One day after she tore up her passport and refused to leave Belarus, opposition leader Maryya Kalesnikava, a close ally of presidential candidate Svyatlana Tsikhanouskaya, is being detained in Minsk, the Belarusian capital, as a suspect in a criminal case about alleged public appeals to seize power from President Alyaksandr Lukashenka.
As a result of Kalesnikava’s seizure and the September 9 detention of another senior member of Belarus’ Coordination Council, the group representing thousands of Belarusian protesters against Lukashenka’s official reelection, now has only one leader still free within Belarus: 2015 Nobel Prize in Literature laureate Svetlana Aleksievich.
“First, they kidnapped our country,” the 72-year-old Aleksievich wrote of the Lukashenka administration in a September 9 comment for the Belarusian PEN Center. “They’re kidnapping the best of us,” she said in reference to the September 7 disappearance of Kalesnikava, now in prison in Minsk, and two colleagues, Coordination Council Executive Secretary Ivan Krautsou and spokesman Anton Randyonkau, now in Ukraine.

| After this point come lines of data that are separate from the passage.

(** One operation of a client: the whole of what it does to the pool. *)
Inductive pool_move (s : HttpPool) : HttpPool -> Pc -> Pc -> Prop :=
  | move_start t : pool_move s s Idle (Begin t false)
  | move_start_thread b : pool_move s s Idle (LoadReleased b)
  | move_search t second l n todo :
      todo <> [] -> Forall (fun i => 0 <= i < vsize (busy s)) todo ->
      pool_move s (s <| worker_next_ := l |> <| next_ := n |>) (Begin t second) (Probe t second todo)
  | move_next p q k :
      vget true (busy s) k = true ->
      (exists t second todo, p = Probe t second (k :: todo) /\ q = Probe t second todo) \/
      (exists b seen todo, p = ProbeThread b seen (k :: todo) /\ q = ProbeThread b seen todo) ->
      pool_move s s p q
  | move_lease p q k :
      vget true (busy s) k = false ->
      (exists t second todo, p = Probe t second (k :: todo) /\ q = if second then EndWait (ThenHeld k) else Held k) \/
      (exists b seen todo, p = ProbeThread b seen (k :: todo) /\ q = Held k) ->
      pool_move s (s <| busy := vset (busy s) k true |>) p q
  | move_none t second : pool_move s s (Probe t second []) (if second then Submit t else AddWaiter t)
  | move_register t : pool_move s (s <| reactor_waiters_ := u64 (reactor_waiters_ s + 1) |>) (AddWaiter t) (Begin t true)
  | move_submit t : pool_move s s (Submit t) (Parked t)
  | move_fail p : (exists t, p = Submit t \/ p = Parked t) -> pool_move s s p (EndWait ThenFail)
  | move_read t : 0 < pipe s -> pool_move s (s <| pipe := pipe s - 1 |>) (Parked t) (EndWait (ThenRetry t))
  | move_unregister next :
      pool_move s (s <| reactor_waiters_ := u64 (reactor_waiters_ s - 1) |>) (EndWait next)
        match next with ThenHeld i => Held i | ThenRetry t => Begin t false | ThenFail => Idle end
  | move_load b : pool_move s s (LoadReleased b) (BeginThread b (released_ s))
  | move_search_thread b seen n todo :
      todo <> [] -> Forall (fun i => 0 <= i < vsize (busy s)) todo ->
      pool_move s (s <| next_ := n |>) (BeginThread b seen) (ProbeThread b seen todo)
  | move_none_thread b seen : pool_move s s (ProbeThread b seen []) (WaitReleased b seen)
  | move_sleep b : pool_move s (s <| asleep := asleep s + 1 |>) (WaitReleased b (released_ s)) (Asleep b (released_ s))
  | move_again b seen : released_ s <> seen -> pool_move s s (WaitReleased b seen) (LoadReleased b)
  | move_wake b seen :
      0 < permits s ->
      pool_move s (s <| asleep := asleep s - 1 |> <| permits := permits s - 1 |>) (Asleep b seen) (WaitReleased b seen)
  | move_free k : pool_move s (free_slot s k) (Held k) CountRelease
  | move_count : pool_move s (count_release s) CountRelease Notify
  | move_notify : pool_move s (notify_one s) Notify LoadWaiters
  | move_no_waiters : reactor_waiters_ s = 0 -> pool_move s s LoadWaiters Idle
  | move_waiters : pool_move s s LoadWaiters WritePipe
  | move_write : pool_move s (write_pipe s) WritePipe Idle
  | move_cancel t : cancels = true -> pool_move s s (EndWait (ThenRetry t)) (EndWait ThenFail).

(** The program points a move names. *)
Ltac move_shape :=
  repeat match goal with
    | H : exists _, _ |- _ => destruct H
    | H : _ \/ _ |- _ => destruct H
    | H : _ /\ _ |- _ => destruct H
    end; subst; repeat match goal with b : bool |- _ => assert_fails (constr_eq b cancels); destruct b end.

Lemma outcome_idle s s' p' :
  (s', p') ∈ outcomes internal (external cancels) s Idle ->
  s' = s /\ ((exists t, p' = Begin t false) \/ exists b, p' = LoadReleased b).
Proof.
  unfold outcomes. cbn. rewrite !elem_of_cons, elem_of_app, !list_elem_of_In, !in_map_iff.
  intros Ho. destruct_or? Ho; destruct_and?; simplify_eq; eauto;
    destruct Ho as (w & E & _); simplify_eq; eauto.
Qed.

Lemma outcome_move s s' p p' :
  2 <= vsize (busy s) -> (s', p') ∈ outcomes internal (external cancels) s p -> pool_move s s' p p'.
Proof.
  intros Hn Ho.
  destruct p as [|t second|t second []| | | | | | |b seen []| | | | | | |];
    [apply outcome_idle in Ho as [-> [[? ->]|[? ->]]]; constructor|..].
  all: unfold outcomes in Ho; cbn in Ho; unfold try_slot in Ho; repeat case_match; rewrite ?app_nil_r in Ho;
    set_unfold in Ho; destruct_or? Ho; simplify_eq/=; bool_case; subst.
  - match goal with E : begin_affine _ _ _ = _ |- _ => apply begin_affine_spec in E as (H1 & H2 & l' & ->) end; [|done].
    exact (move_search s t second l' (next_ s) _ H2 H1).
  - match goal with E : begin_search _ _ = _ |- _ => apply begin_search_spec in E as (H1 & H2 & ->) end; [|done].
    exact (move_search s t second (worker_next_ s) _ _ H2 H1).
  - exact (move_none s t true).
  - exact (move_none s t false).
  - apply move_lease; [done|]. left. by exists t, true, l.
  - apply move_lease; [done|]. left. by exists t, false, l.
  - eapply move_next; [done|]. left. by exists t, second, l.
  - apply move_register.
  - apply move_submit.
  - apply move_fail. eauto.
  - by apply move_read.
  - apply move_fail. eauto.
  - apply move_fail. eauto.
  - exact (move_unregister s (ThenHeld slot)).
  - exact (move_unregister s (ThenRetry t)).
  - by apply move_cancel.
  - exact (move_unregister s (ThenRetry t)).
  - exact (move_unregister s ThenFail).
  - apply move_load.
  - destruct (begin_search_spec s bulk0 _ _ Hn eq_refl) as (H1 & H2 & _). by apply move_search_thread.
  - apply move_none_thread.
  - apply move_lease; [done|]. right. by exists b, seen, l.
  - eapply move_next; [done|]. right. by exists b, seen, l.
  - apply move_sleep.
  - by apply move_again.
  - by apply move_wake.
  - apply move_free.
  - apply move_count.
  - apply move_notify.
  - by apply move_no_waiters.
  - apply move_waiters.
  - apply move_write.
Qed.
(* ===== verification/Http1Request.v ===== *)
(** * HTTP/1.1 requests

    The client side of an HTTP/1.1 connection ([http.cpp], [Http1Client]): the request head
    [build_request_head] writes, the range header of downloads, and the framing of request
    bodies by [begin_upload], [upload_bytes], [upload_from_fd], [finish_upload] and
    [perform].  A server that reads the bytes of a connection one request after the other is
    the reference ([read_request]).  Connecting, sending and the response are arguments. *)

From S2P Require Import Prelude StdText.

Definition CR : ascii := chr 13.
Definition LF : ascii := chr 10.
Definition crlf : bytes := [CR; LF].

Abbreviation header := (bytes * bytes)%type.

(** ** The request head *)

Fixpoint ascii_equal (a b : bytes) : bool :=
  match a, b with
  | [], [] => true
  | c :: a, d :: b => ascii_eqb (tolower c) d && ascii_equal a b
  | _, _ => false
  end.

Definition contains_cr_or_lf (value : bytes) : bool := has_char CR value || has_char LF value.

Definition header_name_char (ch : ascii) : bool :=
  isdigit ch || isupper ch || islower ch || existsb (ascii_eqb ch) (lit "!#$%&'*+-.^_`|~").

Definition valid_header_name (name : bytes) : bool :=
  negb (bool_decide (name = [])) && forallb header_name_char name.

Definition valid_method (method : bytes) : bool :=
  negb (bool_decide (method = [])) && forallb isupper method.

(** The condition under which [append_header] throws. *)
Definition header_conflict (has_length : bool) (h : header) : bool :=
  negb (valid_header_name (fst h)) || contains_cr_or_lf (snd h) ||
  ascii_equal (fst h) (lit "host") || ascii_equal (fst h) (lit "connection") ||
  ascii_equal (fst h) (lit "transfer-encoding") ||
  (has_length && ascii_equal (fst h) (lit "content-length")).

Definition header_line (h : header) : bytes := fst h ++ lit ": " ++ snd h ++ crlf.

Kalesnikava’s father, Alyaksandr Kalesnikau, told the news service TUT.by on September 9 that a senior official from the Investigative Committee, which handles pre-trial criminal investigations, had informed him that Kalesnikava is in Detention Facility No. 1 on Minsk’s Valadarskaha Street. The jail is around the corner from the Belarusian KGB headquarters.
Kalesnikava’s lawyer, Lyudmila Kazak, who has visited the opposition activist, confirmed that she is being held there as a suspect in an ongoing criminal case against the Coordination Council for supposedly making public appeals for an overthrow of Lukashenka’s government.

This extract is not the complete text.